__ACTIVITY__.
Please take the lines from the one holding "Definition PB_LTYPE_BOOL : Z := 0x00." through the one holding "Definition PB_HTYPE_REPEATED : Z := 0x20." in the data below and copy them exactly.

(Saved data entries)
(* ===== verification/PbCommon.v ===== *)
(** The common part of nanopb (pb.h, pb_common.c): field descriptors, the byte memory messages
    live in, and the field iterator.  The build is the one the pod configures: 32-bit [pb_size_t],
    error messages and malloc enabled, 64-bit little-endian targets.

    A pointer is an address in [Z], 0 being NULL.  Descriptor arrays are constants outside the
    message memory: [descriptors p] is the array at address [p], and an entry past its end reads
    as the terminator. *)
From Stdlib Require Import String.
From stdpp Require Import gmap.
From S2P Require Import Prelude.
#[global] Open Scope Z_scope.

(** ** Memory *)

(** Bytes by address: a cell is eight bits wide, and one nobody wrote reads as zero. *)
Definition mem : Type := gmap Z Z.

Definition load_byte (m : mem) (a : Z) : Z := u8 (default 0 (m !! a)).
Fixpoint load_bytes (m : mem) (a : Z) (n : nat) : list Z :=
  match n with
  | O => []
  | S n => load_byte m a :: load_bytes m (a + 1) n
  end.
Fixpoint store_bytes (m : mem) (a : Z) (l : list Z) : mem :=
  match l with
  | [] => m
  | b :: l => store_bytes (<[a := b]> m) (a + 1) l
  end.

(** A little-endian object of [n] bytes. *)
Definition load (n : nat) (m : mem) (a : Z) : Z := le_value (load_bytes m a n).
Definition store (n : nat) (m : mem) (a v : Z) : mem := store_bytes m a (le_bytes n v).

Definition NULL : Z := 0.
Definition sizeof_ptr : Z := 8.
Definition load_ptr : mem -> Z -> Z := load 8.
Definition load_size : mem -> Z -> Z := load 4.  (* pb_size_t *)
Definition store_ptr : mem -> Z -> Z -> mem := store 8.
Definition store_size : mem -> Z -> Z -> mem := store 4.
Definition store_bool (m : mem) (a : Z) (b : bool) : mem := store 1 m a (if b then 1 else 0).

(** ** Types *)

Definition PB_LTYPE_BOOL : Z := 0x00.
Definition PB_LTYPE_VARINT : Z := 0x01.
Definition PB_LTYPE_UVARINT : Z := 0x02.
Definition PB_LTYPE_SVARINT : Z := 0x03.
Definition PB_LTYPE_FIXED32 : Z := 0x04.
Definition PB_LTYPE_FIXED64 : Z := 0x05.
Definition PB_LTYPE_LAST_PACKABLE : Z := 0x05.
Definition PB_LTYPE_BYTES : Z := 0x06.
Definition PB_LTYPE_STRING : Z := 0x07.
Definition PB_LTYPE_SUBMESSAGE : Z := 0x08.
Definition PB_LTYPE_EXTENSION : Z := 0x09.
Definition PB_LTYPE_FIXED_LENGTH_BYTES : Z := 0x0A.
Definition PB_LTYPE_MASK : Z := 0x0F.

Definition PB_HTYPE_REQUIRED : Z := 0x00.
Definition PB_HTYPE_OPTIONAL : Z := 0x10.
Definition PB_HTYPE_REPEATED : Z := 0x20.
Definition PB_HTYPE_ONEOF : Z := 0x30.
Definition PB_HTYPE_MASK : Z := 0x30.

Definition PB_ATYPE_STATIC : Z := 0x00.
Definition PB_ATYPE_POINTER : Z := 0x80.
Definition PB_ATYPE_CALLBACK : Z := 0x40.
Definition PB_ATYPE_MASK : Z := 0xC0.

Definition PB_ATYPE (x : Z) : Z := x &. PB_ATYPE_MASK.
Definition PB_HTYPE (x : Z) : Z := x &. PB_HTYPE_MASK.
Definition PB_LTYPE (x : Z) : Z := x &. PB_LTYPE_MASK.

Definition PB_SIZE_MAX : Z := 2 ^ 32 - 1.

(** [pb_wire_type_t] *)
Definition PB_WT_VARINT : Z := 0.
Definition PB_WT_64BIT : Z := 1.
Definition PB_WT_STRING : Z := 2.
Definition PB_WT_32BIT : Z := 5.

(** [struct pb_field_s] *)
Record pb_field_t := PbField {
  tag : Z;
  type : Z;
  data_offset : Z;
  size_offset : Z;
  data_size : Z;
  array_size : Z;
  ptr : Z;
}.

Definition PB_LAST_FIELD : pb_field_t := PbField 0 0 0 0 0 0 0.

(** offsetof(pb_bytes_array_t, bytes) *)
Definition offsetof_bytes : Z := 4.

(** The layouts of [pb_extension_t], [pb_extension_type_t] and [pb_callback_t]. *)
Definition ext_type (m : mem) (e : Z) : Z := load_ptr m e.
Definition ext_dest_addr (e : Z) : Z := e + 8.
Definition ext_next (m : mem) (e : Z) : Z := load_ptr m (e + 16).
Definition ext_found_addr (e : Z) : Z := e + 24.
Definition type_decode (m : mem) (t : Z) : Z := load_ptr m t.
Definition type_encode (m : mem) (t : Z) : Z := load_ptr m (t + 8).
Definition type_arg (m : mem) (t : Z) : Z := load_ptr m (t + 16).
Definition cb_funcs (m : mem) (c : Z) : Z := load_ptr m c.
Definition cb_arg_addr (c : Z) : Z := c + 8.

(** ** Errors *)

(** [PB_SET_ERROR]: the first message stays. *)
Definition PB_SET_ERROR (errmsg : option string) (msg : string) : option string :=
  match errmsg with Some m => Some m | None => Some msg end.

(** ** The field iterator *)

(** [pos] is an index into the array at [start]. *)
Record pb_field_iter_t := PbFieldIter {
  start : Z;
  pos : nat;
  required_field_index : Z;
  dest_struct : Z;
  pData : Z;
  pSize : Z;
}.

Section iter.
Context (descriptors : Z -> list pb_field_t).

Definition field_at (start : Z) (pos : nat) : pb_field_t := nth pos (descriptors start) PB_LAST_FIELD.
(** [*iter->pos] *)
Definition cur (it : pb_field_iter_t) : pb_field_t := field_at (start it) (pos it).

Definition pb_field_iter_begin (fields dest_struct : Z) : bool * pb_field_iter_t :=
  let f := field_at fields 0 in
  let it :=
    if dest_struct =? NULL then PbFieldIter fields 0 0 dest_struct NULL NULL
    else
      let pData := dest_struct + data_offset f in
      PbFieldIter fields 0 0 dest_struct pData (pData + size_offset f) in
  (negb (tag f =? 0), it).

Definition pb_field_iter_next (it : pb_field_iter_t) : bool * pb_field_iter_t :=
  let prev_field := cur it in
  if tag prev_field =? 0 then (false, it)
  else
    let pos' := S (pos it) in
    let f := field_at (start it) pos' in
    if tag f =? 0 then (false, snd (pb_field_iter_begin (start it) (dest_struct it)))
    else if (PB_HTYPE (type prev_field) =? PB_HTYPE_ONEOF)
            && (PB_HTYPE (type f) =? PB_HTYPE_ONEOF)
            && (data_offset f =? PB_SIZE_MAX) then
      (true, PbFieldIter (start it) pos' (required_field_index it) (dest_struct it) (pData it) (pSize it))
    else
      let prev_size :=
        if (PB_ATYPE (type prev_field) =? PB_ATYPE_STATIC)
           && (PB_HTYPE (type prev_field) =? PB_HTYPE_REPEATED)
        then u64 (data_size prev_field * array_size prev_field)
        else if PB_ATYPE (type prev_field) =? PB_ATYPE_POINTER then sizeof_ptr
        else data_size prev_field in
      let required_field_index :=
        if PB_HTYPE (type prev_field) =? PB_HTYPE_REQUIRED then u32 (required_field_index it + 1)
        else required_field_index it in
      let pData := pData it + prev_size + data_offset f in
      (true, PbFieldIter (start it) pos' required_field_index (dest_struct it) pData (pData + size_offset f)).

(** The loops that step until [iter->pos == start]: [fuel] bounds the steps. *)
Fixpoint iter_search (fuel : nat) (found : pb_field_t -> bool) (stop : nat) (it : pb_field_iter_t)
    : bool * pb_field_iter_t :=
  match fuel with
  | O => (false, it)
  | S fuel =>
      if found (cur it) then (true, it)
      else
        let it := snd (pb_field_iter_next it) in
        if (pos it =? stop)%nat then (false, it) else iter_search fuel found stop it
  end.

(** A round visits each entry of the array once. *)
Definition iter_fuel (it : pb_field_iter_t) : nat := S (length (descriptors (start it))).

Definition pb_field_iter_find (it : pb_field_iter_t) (wanted : Z) : bool * pb_field_iter_t :=
  iter_search (iter_fuel it)
    (fun f => (tag f =? wanted) && negb (PB_LTYPE (type f) =? PB_LTYPE_EXTENSION)) (pos it) it.

(** [find_extension_field] of pb_decode.c *)
Definition find_extension_field (it : pb_field_iter_t) : bool * pb_field_iter_t :=
  iter_search (iter_fuel it) (fun f => PB_LTYPE (type f) =? PB_LTYPE_EXTENSION) (pos it) it.
End iter.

__WRITTEN RESPONSE__.
Definition PB_LTYPE_BOOL : Z := 0x00.
Definition PB_LTYPE_VARINT : Z := 0x01.
Definition PB_LTYPE_UVARINT : Z := 0x02.
Definition PB_LTYPE_SVARINT : Z := 0x03.
Definition PB_LTYPE_FIXED32 : Z := 0x04.
Definition PB_LTYPE_FIXED64 : Z := 0x05.
Definition PB_LTYPE_LAST_PACKABLE : Z := 0x05.
Definition PB_LTYPE_BYTES : Z := 0x06.
Definition PB_LTYPE_STRING : Z := 0x07.
Definition PB_LTYPE_SUBMESSAGE : Z := 0x08.
Definition PB_LTYPE_EXTENSION : Z := 0x09.
Definition PB_LTYPE_FIXED_LENGTH_BYTES : Z := 0x0A.
Definition PB_LTYPE_MASK : Z := 0x0F.

Definition PB_HTYPE_REQUIRED : Z := 0x00.
Definition PB_HTYPE_OPTIONAL : Z := 0x10.
Definition PB_HTYPE_REPEATED : Z := 0x20.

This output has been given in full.